= The data =
(** A known item is replaced where it is. *)
Definition replace_item (c : PluginCatalog) (dirty : list bool) (position : nat) (item : Item) (entry : ItemIndex)
    (pairs : list Z) (prefix : option nat) : option (PluginCatalog * list bool) :=
  old ← pc_index c !! position;
  old_pairs ← ordered_pair_signature (prepared old);
  old_label ← entry_label old;
  let old_prefix := prefix_pair old_label in
  dirty ← (if bool_decide (old_prefix = prefix) then Some dirty
           else dirty ← mark_dirty dirty old_prefix; mark_dirty dirty prefix);
  c ← set_ordered_pair_postings c position old_pairs false;
  let c := set_postings c position (mask entry) in
  c ← set_ordered_pair_postings c position pairs true;
  _ ← pc_items c !! position;
  Some (c <| pc_items ::= <[position := item]> |> <| pc_index ::= <[position := entry]> |>, dirty).

Definition merge_item (state : PluginCatalog * nat * list bool) (item : Item)
    : option (PluginCatalog * nat * list bool) :=
  let '(c, added, dirty) := state in
  entry ← new_index item;
  pairs ← ordered_pair_signature (prepared entry);
  label_ ← entry_label entry;
  let prefix := prefix_pair label_ in
  match positions c !! stable_id item with
  | Some position =>
      '(c, dirty) ← replace_item c dirty position item entry pairs prefix;
      Some (c, added, dirty)
  | None =>
      c ← append_item c item entry pairs prefix;
      Some (c, S added, dirty)
  end.

(** One entry of the pass that fills the emptied buckets again. *)
Definition refill (dirty : list bool) (buckets : list (list nat)) (pe : nat * ItemIndex) : option (list (list nat)) :=
  label_ ← entry_label pe.2;
  match prefix_pair label_ with
  | None => Some buckets
  | Some prefix =>
      d ← dirty !! prefix;
      if d : bool then push_prefix buckets (Some prefix) pe.1 else Some buckets
  end.

Definition enumerate {A} (l : list A) : list (nat * A) := imap pair l.

(** The emptied buckets, position for position with [dirty]. *)
Definition empty_dirty (buckets : list (list nat)) (dirty : list bool) : list (list nat) :=
  zip_with (fun bucket (d : bool) => if d then [] else bucket) buckets dirty.

Definition rebuild_prefixes (c : PluginCatalog) (dirty : list bool) : option PluginCatalog :=
  if existsb id dirty then
    buckets ← ofold (refill dirty) (empty_dirty (prefix_postings c) dirty) (enumerate (pc_index c));
    Some (c <| prefix_postings := buckets |>)
  else Some c.

Definition merge (c : PluginCatalog) (items : list Item) : option (PluginCatalog * nat) :=
  '(c, added, dirty) ← ofold merge_item (c, O, replicate ORDERED_PAIR_COUNT false) items;
  c ← rebuild_prefixes c dirty;
  _ ← debug_assert (Nat.eqb (length (pc_items c)) (length (pc_index c)));
  Some (c, added).

Definition from_items (items : list Item) (unique_items : nat) : option PluginCatalog :=
  '(c, added) ← merge empty_catalog items;
  _ ← debug_assert (Nat.eqb added unique_items);
  Some c.

Definition pc_get (c : PluginCatalog) (id : ItemId) : option Item := position ← positions c !! id; pc_items c !! position.

(** * Candidates *)

(** [self.items.get(position).zip(self.index.get(position))]. *)
Definition entry_at (c : PluginCatalog) (position : nat) : option (nat * Item * ItemIndex) :=
  item ← pc_items c !! position;
  entry ← pc_index c !! position;
  Some (position, item, entry).

Definition all_entries (c : PluginCatalog) : list (nat * Item * ItemIndex) :=
  map (fun x => (x.1, x.2.1, x.2.2)) (enumerate (zip (pc_items c) (pc_index c))).

Definition admitted_entries (wanted : Z) (l : list (nat * Item * ItemIndex)) : list (nat * Item * ItemIndex) :=
  List.filter (fun x => admits x.2 wanted) l.

Definition DEDICATED_MASK : Z := Z.shiftl 1 DEDICATED_BITS - 1.

(** The positions of one word that every posting holds. *)
Definition word_positions (c : PluginCatalog) (dedicated : Z) (pairs : list nat) (word_index : nat) : option Z :=
  positions ← ofold (fun acc b => posting ← postings c !! b; w ← posting !! word_index; Some (Z.land acc w))
                u64_max (set_bits dedicated);
  ofold (fun acc pair => posting ← ordered_pair_postings c !! pair;
                         Some (Z.land acc (default 0 (posting !! word_index))))
    positions pairs.

Definition visit_word (c : PluginCatalog) (wanted dedicated : Z) (pairs : list nat) (word_index : nat)
    : option (list (nat * Item * ItemIndex)) :=
  positions ← word_positions c dedicated pairs word_index;
  Some (admitted_entries wanted
          (omap (fun within => entry_at c (word_index * 64 + within)) (set_bits positions))).

Definition visit_candidates (c : PluginCatalog) (wanted : Z) (pairs : list nat)
    : option (list (nat * Item * ItemIndex)) :=
  let dedicated := Z.land wanted DEDICATED_MASK in
  if (dedicated =? 0) && match pairs with [] => true | _ => false end
  then Some (admitted_entries wanted (all_entries c))
  else
    let word_count := ((length (pc_items c) + 63) / 64)%nat in
    mjoin <$> mapM (visit_word c wanted dedicated pairs) (seq 0 word_count).

Definition pc_candidates (c : PluginCatalog) (wanted : Z) : option (list Item) :=
  map (fun x => x.1.2) <$> visit_candidates c wanted [].

(** One entry whose label is tested. *)
Definition visit_label (token : text) (x : nat * Item * ItemIndex) : option (list (nat * Item * PreparedLabel)) :=
  label_ ← entry_label x.2;
  Some (if starts_with label_ token then [(x.1.1, x.1.2, prepared x.2)] else []).

Definition visit_prefix (c : PluginCatalog) (token : text) : option (list (nat * Item * PreparedLabel)) :=
  match token with
  | [] => Some []
  | _ =>
      match prefix_pair token with
      | Some prefix =>
          bucket ← prefix_postings c !! prefix;
          mjoin <$> mapM (visit_label token) (omap (entry_at c) bucket)
      | None => mjoin <$> mapM (visit_label token) (all_entries c)
      end
  end.

(** * Payload accounting *)

Definition LENGTH_PREFIX_BYTES : Z := 8.
Definition ENUM_TAG_BYTES : Z := 1.
Definition SCORE_HINT_BYTES : Z := 4.

Definition add_payload_bytes (total bytes : Z) : result Z CatalogError :=
  match checked_add usize_max total bytes with Some n => Ok n | None => Err PayloadSizeOverflow end.

Definition add_string_payload (total : Z) (value : string) : result Z CatalogError :=
  let? total := add_payload_bytes total LENGTH_PREFIX_BYTES in
  add_payload_bytes total (str_len value).

Definition add_category_payload (total : Z) (c : Category) : result Z CatalogError :=
  let? total := add_payload_bytes total ENUM_TAG_BYTES in
  match c with PluginDefined name => add_string_payload total name | _ => Ok total end.

Definition add_optional_string_payload (total : Z) (value : option string) : result Z CatalogError :=
  let? total := add_payload_bytes total ENUM_TAG_BYTES in
  match value with Some value => add_string_payload total value | None => Ok total end.

(** [for x in l { f(total, x)?; }]. *)
Fixpoint add_each {A} (f : Z -> A -> result Z CatalogError) (total : Z) (l : list A) : result Z CatalogError :=
  match l with [] => Ok total | x :: l' => let? total := f total x in add_each f total l' end.

Definition add_action_payload (total : Z) (action : Action) : result Z CatalogError :=
  let? total := add_string_payload total (action_id action) in
  let? total := add_string_payload total (action_label action) in
  let? total := add_string_payload total (action_description action) in
  let? total := add_payload_bytes total LENGTH_PREFIX_BYTES in
  let? total := add_each add_category_payload total (applicable_categories action) in
  let? total := add_optional_string_payload total (action_icon_reference action) in
  add_payload_bytes total ENUM_TAG_BYTES.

= Your goal =
Without changing a single character, write out all of the entries.

= Reply to the exercise =
(** A known item is replaced where it is. *)
Definition replace_item (c : PluginCatalog) (dirty : list bool) (position : nat) (item : Item) (entry : ItemIndex)
    (pairs : list Z) (prefix : option nat) : option (PluginCatalog * list bool) :=
  old ← pc_index c !! position;
  old_pairs ← ordered_pair_signature (prepared old);
  old_label ← entry_label old;
  let old_prefix := prefix_pair old_label in
  dirty ← (if bool_decide (old_prefix = prefix) then Some dirty
           else dirty ← mark_dirty dirty old_prefix; mark_dirty dirty prefix);
  c ← set_ordered_pair_postings c position old_pairs false;
  let c := set_postings c position (mask entry) in
  c ← set_ordered_pair_postings c position pairs true;
  _ ← pc_items c !! position;
  Some (c <| pc_items ::= <[position := item]> |> <| pc_index ::= <[position := entry]> |>, dirty).

Definition merge_item (state : PluginCatalog * nat * list bool) (item : Item)
    : option (PluginCatalog * nat * list bool) :=
  let '(c, added, dirty) := state in
  entry ← new_index item;
  pairs ← ordered_pair_signature (prepared entry);
  label_ ← entry_label entry;
  let prefix := prefix_pair label_ in
  match positions c !! stable_id item with
  | Some position =>
      '(c, dirty) ← replace_item c dirty position item entry pairs prefix;
      Some (c, added, dirty)
  | None =>
      c ← append_item c item entry pairs prefix;
      Some (c, S added, dirty)
  end.

(** One entry of the pass that fills the emptied buckets again. *)
Definition refill (dirty : list bool) (buckets : list (list nat)) (pe : nat * ItemIndex) : option (list (list nat)) :=
  label_ ← entry_label pe.2;
  match prefix_pair label_ with
  | None => Some buckets
  | Some prefix =>
      d ← dirty !! prefix;
      if d : bool then push_prefix buckets (Some prefix) pe.1 else Some buckets
  end.

Definition enumerate {A} (l : list A) : list (nat * A) := imap pair l.

(** The emptied buckets, position for position with [dirty]. *)
Definition empty_dirty (buckets : list (list nat)) (dirty : list bool) : list (list nat) :=
  zip_with (fun bucket (d : bool) => if d then [] else bucket) buckets dirty.

Definition rebuild_prefixes (c : PluginCatalog) (dirty : list bool) : option PluginCatalog :=
  if existsb id dirty then
    buckets ← ofold (refill dirty) (empty_dirty (prefix_postings c) dirty) (enumerate (pc_index c));
    Some (c <| prefix_postings := buckets |>)
  else Some c.

Definition merge (c : PluginCatalog) (items : list Item) : option (PluginCatalog * nat) :=
  '(c, added, dirty) ← ofold merge_item (c, O, replicate ORDERED_PAIR_COUNT false) items;
  c ← rebuild_prefixes c dirty;
  _ ← debug_assert (Nat.eqb (length (pc_items c)) (length (pc_index c)));
  Some (c, added).

Definition from_items (items : list Item) (unique_items : nat) : option PluginCatalog :=
  '(c, added) ← merge empty_catalog items;
  _ ← debug_assert (Nat.eqb added unique_items);
  Some c.

Definition pc_get (c : PluginCatalog) (id : ItemId) : option Item := position ← positions c !! id; pc_items c !! position.

(** * Candidates *)

(** [self.items.get(position).zip(self.index.get(position))]. *)
Definition entry_at (c : PluginCatalog) (position : nat) : option (nat * Item * ItemIndex) :=
  item ← pc_items c !! position;
  entry ← pc_index c !! position;
  Some (position, item, entry).

Definition all_entries (c : PluginCatalog) : list (nat * Item * ItemIndex) :=
  map (fun x => (x.1, x.2.1, x.2.2)) (enumerate (zip (pc_items c) (pc_index c))).

Definition admitted_entries (wanted : Z) (l : list (nat * Item * ItemIndex)) : list (nat * Item * ItemIndex) :=
  List.filter (fun x => admits x.2 wanted) l.

Definition DEDICATED_MASK : Z := Z.shiftl 1 DEDICATED_BITS - 1.

(** The positions of one word that every posting holds. *)
Definition word_positions (c : PluginCatalog) (dedicated : Z) (pairs : list nat) (word_index : nat) : option Z :=
  positions ← ofold (fun acc b => posting ← postings c !! b; w ← posting !! word_index; Some (Z.land acc w))
                u64_max (set_bits dedicated);
  ofold (fun acc pair => posting ← ordered_pair_postings c !! pair;
                         Some (Z.land acc (default 0 (posting !! word_index))))
    positions pairs.

Definition visit_word (c : PluginCatalog) (wanted dedicated : Z) (pairs : list nat) (word_index : nat)
    : option (list (nat * Item * ItemIndex)) :=
  positions ← word_positions c dedicated pairs word_index;
  Some (admitted_entries wanted
          (omap (fun within => entry_at c (word_index * 64 + within)) (set_bits positions))).

Definition visit_candidates (c : PluginCatalog) (wanted : Z) (pairs : list nat)
    : option (list (nat * Item * ItemIndex)) :=
  let dedicated := Z.land wanted DEDICATED_MASK in
  if (dedicated =? 0) && match pairs with [] => true | _ => false end
  then Some (admitted_entries wanted (all_entries c))
  else
    let word_count := ((length (pc_items c) + 63) / 64)%nat in
    mjoin <$> mapM (visit_word c wanted dedicated pairs) (seq 0 word_count).

Definition pc_candidates (c : PluginCatalog) (wanted : Z) : option (list Item) :=
  map (fun x => x.1.2) <$> visit_candidates c wanted [].

(** One entry whose label is tested. *)
Definition visit_label (token : text) (x : nat * Item * ItemIndex) : option (list (nat * Item * PreparedLabel)) :=
  label_ ← entry_label x.2;
  Some (if starts_with label_ token then [(x.1.1, x.1.2, prepared x.2)] else []).

Definition visit_prefix (c : PluginCatalog) (token : text) : option (list (nat * Item * PreparedLabel)) :=
  match token with
  | [] => Some []
  | _ =>
      match prefix_pair token with
      | Some prefix =>
          bucket ← prefix_postings c !! prefix;
          mjoin <$> mapM (visit_label token) (omap (entry_at c) bucket)
      | None => mjoin <$> mapM (visit_label token) (all_entries c)
      end
  end.

(** * Payload accounting *)

Definition LENGTH_PREFIX_BYTES : Z := 8.
Definition ENUM_TAG_BYTES : Z := 1.
Definition SCORE_HINT_BYTES : Z := 4.

Definition add_payload_bytes (total bytes : Z) : result Z CatalogError :=
  match checked_add usize_max total bytes with Some n => Ok n | None => Err PayloadSizeOverflow end.

Definition add_string_payload (total : Z) (value : string) : result Z CatalogError :=
  let? total := add_payload_bytes total LENGTH_PREFIX_BYTES in
  add_payload_bytes total (str_len value).

Definition add_category_payload (total : Z) (c : Category) : result Z CatalogError :=
  let? total := add_payload_bytes total ENUM_TAG_BYTES in
  match c with PluginDefined name => add_string_payload total name | _ => Ok total end.

Definition add_optional_string_payload (total : Z) (value : option string) : result Z CatalogError :=
  let? total := add_payload_bytes total ENUM_TAG_BYTES in
  match value with Some value => add_string_payload total value | None => Ok total end.

(** [for x in l { f(total, x)?; }]. *)
Fixpoint add_each {A} (f : Z -> A -> result Z CatalogError) (total : Z) (l : list A) : result Z CatalogError :=
  match l with [] => Ok total | x :: l' => let? total := f total x in add_each f total l' end.

Definition add_action_payload (total : Z) (action : Action) : result Z CatalogError :=
  let? total := add_string_payload total (action_id action) in
  let? total := add_string_payload total (action_label action) in
  let? total := add_string_payload total (action_description action) in
  let? total := add_payload_bytes total LENGTH_PREFIX_BYTES in
  let? total := add_each add_category_payload total (applicable_categories action) in
  let? total := add_optional_string_payload total (action_icon_reference action) in
  add_payload_bytes total ENUM_TAG_BYTES.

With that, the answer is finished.